Most music connoisseurs know him for his guitar music. His compositions became famous through Andre Segovia, who performed them around the world. Movie buffs know him for his work on some 250 film scores. But outside a relatively small circle of specialists and aficionados, the name Mario Castelnuovo-Tedesco sticks in the mind about as easily as it rolls off the (non–Italian-speaking) tongue.
That this is the case speaks to the uneven hand of history and the necessities of survival rather than to his talents or abilities. As a Jew in Italy under Mussolini’s fascist regime, Mario traded his country and a highly successful career for the safety and security of America. In America, he found success as a film composer and teacher (his students included John Williams, Andre Previn, and Jerry Goldsmith, among others), but he never achieved the level of fame he had in Italy.
Though long overdue, this injustice will be acknowledged on International Holocaust Remembrance Day by the Italian Consulate General of Los Angeles, when members of the Castelnuovo-Tedesco family will accept the Mi Ricordo or “I Remember” award in memoriam on his behalf.
“[The award] is something that this Consulate General started about four years ago,” said Enrica Dente degli Scrovegni, speaking by phone from the Consulate’s office. It grew out of Italy’s official recognition of January 27th as a national day of Holocaust commemoration, passed by law in 2000. (UN Resolution A/RES/60/7, designating January 27th International Holocaust Remembrance Day, was passed in 2005.) Each year, the Consulate holds a ceremony in which they read the names of the some 8,000 Jews who were deported from Italy during the Second World War.
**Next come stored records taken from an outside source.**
(* ===== verification/ProviderRoute.v ===== *)
(** * Routes to the provider

    [src/src/provider/run.ts], first part: the settings read from the
    environment, which provider, endpoint, key and model a route means, the
    models a local server offers and the choice among them.

    [getProviders], [getModels] and [getModel] of the provider library, the
    answers of [fetch], and the host name of a URL are arguments. *)

From stdpp Require Import base list sets strings pretty.
From Stdlib Require Import Ascii Lia ZArith Sorting.Sorted.
From S2P Require Import Prelude JsString JsMap JsValue JsRegex JsRegexExec NodePath Config.
#[local] Open Scope nat_scope.

(** ** Constants *)

Definition OPENAI_RUNTIME_PROVIDER : string := "openai".
Definition LOCAL_OPENAI_DUMMY_API_KEY : string := "local-no-key".
Definition PROVIDER_RUNTIME_ALIASES : list (string * string) := [("deepseek", "openai"); ("local-openai", "openai")].
Definition DEEPSEEK_MODEL_ALIAS_MAP : list (string * string) :=
  [("deepseek-chat", "deepseek-chat"); ("deepseek-v3", "deepseek-chat"); ("deepseek-v3-0324", "deepseek-chat");
   ("deepseek-v3.1", "deepseek-chat"); ("deepseek-v3.1-terminus", "deepseek-chat"); ("deepseek-v3.2", "deepseek-chat");
   ("deepseek-v3.2-exp", "deepseek-chat"); ("deepseek-reasoner", "deepseek-reasoner");
   ("deepseek-r1", "deepseek-reasoner"); ("deepseek-r1-0528", "deepseek-reasoner")].
Definition MAX_TOOL_ROUNDS : nat := 20.
Definition COMPACT_MODE_MAX_TOOL_ROUNDS : nat := 8.
Definition TOOL_ERROR_PREVIEW_MAX_CHARS : nat := 240.
Definition EMPTY_REPLY_URL_SCAN_LIMIT : nat := 20.
Definition DEFAULT_TOOL_RESULT_CONTEXT_MAX_CHARS : Z := 12000.
Definition DEFAULT_COMPACT_TOOL_RESULT_CONTEXT_MAX_CHARS : Z := 2500.
Definition DEFAULT_COMPACT_HISTORY_MESSAGES : Z := 10.
Definition MIN_COMPACT_HISTORY_MESSAGES : Z := 2.
Definition MAX_COMPACT_HISTORY_MESSAGES : Z := 20.
Definition DEFAULT_PROVIDER_TIMEOUT_MS : Z := 10 * 60000.
Definition MIN_PROVIDER_TIMEOUT_MS : Z := 5000.
Definition MAX_PROVIDER_TIMEOUT_MS : Z := 24 * 60 * 60000.
Definition DEFAULT_LOCAL_PROVIDER_TIMEOUT_MS : Z := 30 * 60000.
Definition MIN_LOCAL_PROVIDER_TIMEOUT_MS : Z := 60000.
Definition DEFAULT_TOOL_TIMEOUT_MS : Z := 180000.
Definition MIN_TOOL_TIMEOUT_MS : Z := 5000.
Definition MAX_TOOL_TIMEOUT_MS : Z := 30 * 60000.
Definition LOCAL_MODEL_DISCOVERY_TTL_MS : Z := 30000.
The ceremony concludes with the bestowal of the Mi Ricordo award, an award that acknowledges an Italian Holocaust survivor who persevered against all odds.
The idea of honoring Castelnuovo-Tedesco with the award came from someone for whom he has served as a great influence, according to Ms. Dente. Fabrizio Mancinelli is an Italian-born composer living in Los Angeles who counts Disney and Lionsgate among his clients. That he should find inspiration in the work of Castelnuovo-Tedesco makes sense. Mancinelli’s biography lists opera and film music as his first loves. Castelnuovo-Tedesco wrote several operas, including one on Shakespeare’s The Merchant of Venice that won first prize in the Concorso Internazionale Campari in 1958 and was premiered in his hometown of Florence in 1961.
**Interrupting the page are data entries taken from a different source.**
(** ** Properties *)

(** C39: The candidates shown are at most [limit] (twenty at most), have distinct
    URLs and come from the collected rows; the cheapest of them is the cheapest
    of all rows: it has a price, no collected row is cheaper, and there is none
    only when no row has a price. *)
Theorem cheapest_of_all url query outcomes limit :
  let shown := extractEcommerceCandidates url query outcomes limit in
  let rows := shaped_rows url query outcomes in
  length shown <= 20 /\ NoDup (map (fun c => rc_url (ec_raw c)) shown) /\ (forall c, c ∈ shown -> c ∈ rows) /\
  match pickCheapestCandidate shown with
  | Some c => c ∈ shown /\ exists p, ec_price c = Some p /\
                forall r q, r ∈ rows -> ec_price r = Some q -> num_lt (amount q) (amount p) = false
  | None => forall r, r ∈ rows -> ec_price r = None
  end.
Proof.
  intros shown rows. unfold shown, extractEcommerceCandidates. fold rows. set (n := Nat.max 1 _).
  pose proof (sorted_rows url query outcomes) as S. fold rows in S.
  pose proof (stable_sort_perm before_candidate rows) as P. pose proof (shaped_finite url query outcomes) as F. fold rows in F.
  assert (Forall finite_price (stable_sort before_candidate rows)) as F' by (by rewrite <- P).
  split; [rewrite length_firstn; lia|]. split; [|split].
  - assert (NoDup (map (fun c => rc_url (ec_raw c)) rows)) as N.
    { destruct (outcomes_distinct url outcomes ([], 800)) as [N _]; [by split; constructor|].
      unfold rows, shaped_rows. revert N. generalize (collect_outcomes url outcomes ([], 800)).1. intros out N.
      induction out as [|c out IH]; [constructor|]. cbn in N |- *. inversion N as [|? ? N1 N2]; subst.
      case_match; [|by apply IH]. cbn. constructor; [|by apply IH]. intros I. apply N1.
      apply list_elem_of_fmap in I as (x & E & [I _]%list_elem_of_In%filter_In). apply in_map_iff in I as (y & <- & I).
      cbn in E. rewrite E. apply list_elem_of_fmap. exists y. split; [done|]. by apply list_elem_of_In. }
    apply (Permutation_map (fun c => rc_url (ec_raw c))) in P. rewrite P in N. eapply sublist_NoDup; [exact N|].
    rewrite <- firstn_map. apply sublist_take.
  - intros c I. rewrite P. eapply elem_of_sublist; [exact I|apply sublist_take].
  - unfold pickCheapestCandidate. destruct (stable_sort before_candidate rows) as [|h t] eqn:Srt.
    { rewrite firstn_nil. cbn. intros r I. rewrite P in I. by apply elem_of_nil in I. }
    assert (n = Datatypes.S (n - 1)) as -> by lia. cbn [firstn List.filter]. apply StronglySorted_inv in S as [_ Sh].
    rewrite Forall_forall in Sh. rewrite Forall_forall in F'. unfold has_price at 1.
    assert (forall c, c ∈ firstn (n - 1) t -> c ∈ t) as Ft by (intros c I; eapply elem_of_sublist; [exact I|apply sublist_take]).
    destruct (ec_price h) as [p|] eqn:H.
    + destruct (fold_cheaper h (List.filter has_price (firstn (n - 1) t)) p H) as (b & q & B & Q & I & M).
      * apply Forall_forall. intros c [->|I]%elem_of_cons; [apply F'; set_solver|].
        apply list_elem_of_In, filter_In in I as [I%list_elem_of_In _]. apply F'. apply elem_of_cons. by right; apply Ft.
      * apply Forall_forall. intros c I. by apply list_elem_of_In, filter_In in I as [_ I].
      * rewrite B. split.
        { apply elem_of_cons in I as [->|I]; apply elem_of_cons; [by left|right].
          by apply list_elem_of_In, filter_In in I as [I%list_elem_of_In _]. }
        exists q. split; [done|]. intros r s Ir Er.
        assert (num_lt (amount p) (amount q) = false) as Lpq by (apply (M h p); [set_solver|done]).
        rewrite P in Ir. apply elem_of_cons in Ir as [->|Ir]; [rewrite H in Er; by injection Er as <-|].
        pose proof (not_before_price _ _ _ _ H Er (Sh r Ir)) as L.
        assert (forall c x, c ∈ h :: t -> ec_price c = Some x -> isFinite (amount x) = true) as Fin
          by (intros c x Ic Ex; pose proof (F' c Ic) as Y; unfold finite_price in Y; by rewrite Ex in Y).
        eapply (num_lt_negtrans _ (amount p)); [|eapply (Fin h); [set_solver|done]|eapply (Fin r); [set_solver|done]|exact Lpq|exact L].
        eapply (Fin b); [|exact Q]. apply elem_of_cons in I as [->|I]; [set_solver|].
        apply list_elem_of_In, filter_In in I as [I%list_elem_of_In _]. apply elem_of_cons. right. by apply Ft.
    + assert (forall r, r ∈ t -> ec_price r = None) as None_t.
      { intros r Ir. pose proof (Sh r Ir) as X. unfold before_candidate in X. rewrite H in X. by destruct (ec_price r). }
      destruct (List.filter has_price (firstn (n - 1) t)) as [|c l] eqn:Fl.
      * intros r Ir. rewrite P in Ir. apply elem_of_cons in Ir as [->|Ir]; [done|by apply None_t].
      * exfalso. assert (In c (List.filter has_price (firstn (n - 1) t))) as I by (rewrite Fl; by left).
        apply filter_In in I as [I%list_elem_of_In Hc]. apply Ft, None_t in I. unfold has_price in Hc. by rewrite I in Hc.
Qed.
Mario’s granddaughter, Diana Castelnuovo-Tedesco, is one of the people who will be accepting the award on Mario’s behalf. Though Mario died when Diana was just seven years old, she has vivid memories of him. Additionally, she got to know him vicariously through her grandmother (who outlived him by 25 years), and through many of his musical colleagues that remained close with the family even after his passing. (Hear Diana’s recollections and insights on Mario’s life and legacy in this podcast.)
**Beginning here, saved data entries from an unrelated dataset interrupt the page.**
(* ===== verification/DashboardInput.v ===== *)
(** * What the dashboard accepts

    [src/src/web/dashboard.ts], the parts that need no state: the parsers of
    settings and request bodies, the texts of answers, and the files of the web
    interface.  A body is a [value]; what the code reads of [new URL(s)] is the
    argument [URL], [None] when the constructor throws. *)

From stdpp Require Import base list sets strings pretty.
From Stdlib Require Import Ascii Lia ZArith.
From S2P Require Import Prelude JsString JsMap JsValue JsRegexExec Json NodePath Config Vault ChatService ProviderCatalog BootstrapContext.
#[local] Open Scope nat_scope.

(** ** Answers *)

Inductive rbody := NoBody | JsonBody (v : value) | TextBody (s : string).
Record response := mkRes { r_status : Z; r_headers : list (string * string); r_body : rbody }.

Definition sendJson (status : Z) (payload : value) : response :=
  mkRes status [("content-type", "application/json; charset=utf-8")] (JsonBody payload).
Definition setSecurityHeaders (r : response) : response :=
  mkRes (r_status r)
    (fold_left (fun hs h => mset h.1 h.2 hs) (r_headers r)
       [("X-Frame-Options", "DENY"); ("X-Content-Type-Options", "nosniff"); ("Referrer-Policy", "no-referrer")])
    (r_body r).

(** [{ error: e, message: m }] *)
Definition failure (status : Z) (e m : string) : response :=
  sendJson status (VObj [("error", VStr e); ("message", VStr m)]).
Definition invalid_json : response := failure 400 "invalid_json" "Request body must be valid JSON.".
Definition invalid_body : response := failure 400 "invalid_body" "Body must be an object.".
(** [{ ok: false, error: e }] *)
Definition refusal (status : Z) (e : string) : response :=
  sendJson status (VObj [("ok", VBool false); ("error", VStr e)]).

(** ** Settings *)

Definition parsePort (portRaw : option string) : num :=
  match portRaw with
  | None => NInt 5600
  | Some s =>
      if negb (truthy s) then NInt 5600
      else
        let v := num_of_string s in
        if negb (isInteger v) || num_lt v (NInt 1) || num_lt (NInt 65535) v then NInt 5600 else v
  end.

Definition parseBindHost (raw : option string) : string :=
  let v := trim (default "" raw) in if truthy v then v else "0.0.0.0".

(** ** Files of the web interface *)

Definition MIME_TYPES : list (string * string) :=
  [(".html", "text/html; charset=utf-8"); (".css", "text/css; charset=utf-8");
   (".js", "application/javascript; charset=utf-8"); (".json", "application/json; charset=utf-8");
   (".svg", "image/svg+xml"); (".png", "image/png"); (".jpg", "image/jpeg"); (".jpeg", "image/jpeg");
   (".ico", "image/x-icon"); (".woff", "font/woff"); (".woff2", "font/woff2"); (".ttf", "font/ttf");
   (".map", "application/json")].

Definition dot : ascii := ".".
(** [s.replace(/\.\./g, "")] *)
Fixpoint remove_dotdot (l : list ascii) : list ascii :=
  match l with
  | [] => []
  | c :: l' =>
      match l' with
      | c' :: l'' => if bool_decide (c = dot) && bool_decide (c' = dot) then remove_dotdot l'' else c :: remove_dotdot l'
      | [] => [c]
      end
  end.
Definition is_slash (c : ascii) : bool := bool_decide (c = slash).
Definition safe_path (pathname : string) : string :=
  of_chars (drop_while is_slash (chars (replace_runs is_slash [slash] (of_chars (remove_dotdot (chars pathname)))))).

(** [path.extname(p)] *)
Definition extname (p : string) : string :=
  let b := basename p in
  match lastIndexOf_char dot b with
  | None | Some 0 => ""
  | Some i => if (b =? "..")%string then "" else slice_from i b
  end.

(** [statSync(p)], [None] when it throws: a path with a slash at its end names a
    directory. *)
Definition stat (pcwd p : string) (d : disk) : option node :=
  match node_at pcwd p d with
  | Some Dir => Some Dir
  | Some n => if endsWith "/" p then None else Some n
  | None => None
  end.

Definition serveStaticFile (pcwd : string) (d : disk) (uiRoot pathname : string) : option response :=
  let filePath := join2 uiRoot (safe_path pathname) in
  match stat pcwd filePath d with
  | None => None
  | Some n =>
      let filePath := match n with Dir => join2 filePath "index.html" | _ => filePath end in
      match stat pcwd filePath d ≫= node_text with
      | None => None
      | Some content =>
          let ext := toLowerCase (extname filePath) in
          let contentType := default "application/octet-stream" (mget ext MIME_TYPES) in
          Some (setSecurityHeaders (mkRes 200 [("content-type", contentType); ("cache-control", "no-cache")] (TextBody content)))
      end
  end.

(** [resolveUiRoot]: the first candidate with an [index.html]; [__dirname] is the
    directory of the module. *)
Definition ui_candidates (dirname pcwd : string) : list string :=
  [join2 (join2 dirname "..") "control-ui"; join2 (join2 (join2 dirname "../..") "dist") "control-ui";
   join2 (join2 pcwd "dist") "control-ui"].
Definition resolveUiRoot (dirname pcwd : string) (d : disk) : option string :=
  List.find (fun root => fileExists pcwd (join2 root "index.html") d) (ui_candidates dirname pcwd).
Definition resolveProjectRootFromDashboardFile (dirname pcwd : string) (d : disk) : string :=
  let guessed := join2 dirname "../.." in
  if fileExists pcwd (join2 guessed "package.json") d && fileExists pcwd (join2 (join2 guessed "ui") "package.json") d
  then guessed else pcwd.

(** ** Chat *)

Definition summarizeErrorMessage (raw : string) : string :=
  let oneLine := trim (replace_runs is_ws [" "%char] raw) in
  if negb (truthy oneLine) then "Unknown error."
  else if (240 <? slen oneLine)%nat then slice_to 240 oneLine +:+ "..." else oneLine.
Diana is also heavily involved in Mario’s legacy, assisting with the management of his archives at the Library of Congress and working with publishers to make some of his music more easily accessible to a growing base of performers who’ve taken interest in it.
“It’s just good quality music,” Ms. Castelnuovo-Tedesco says. Which is true, but here again, in his own time history was working against him. In a world drunk on Schoenberg and Stravinsky, Castelnuovo-Tedesco’s approach to concert music was simply too 19th-century. Beyond his guitar music, much of his work for the concert hall received scant attention during his life. His New York Times obituary notes that one of his choral compositions was premiered at Hollywood High School by its student chorus.
The Milken Archive has recorded a number of Mario Castelnuovo-Tedesco’s Judaically-themed or -inspired works, including a complete sacred service, a memorial service, a cantata, and a set of variations for organ on themes penned by his grandfather. His second violin concerto, “The Prophets,” commissioned by the great Jascha Heifetz, was added to the Milken Archive earlier this year. Aside from this latter piece, much of this music was little known to the general public prior to the Milken Archive recordings.
One hopes that the bestowal of the Mi Ricordo award from the Italian Consulate General will serve as more than another accolade for the composer, but that it will also help fuel the resurgence of interest in his music among musicians, who in turn will bring it to audiences willing to accept it on its own terms.
“In earlier periods, there was a lot less open-mindedness about different styles,” Ms. Castelnuovo-Tedesco observed. “Today, people seem more willing to consider music for its own merits.”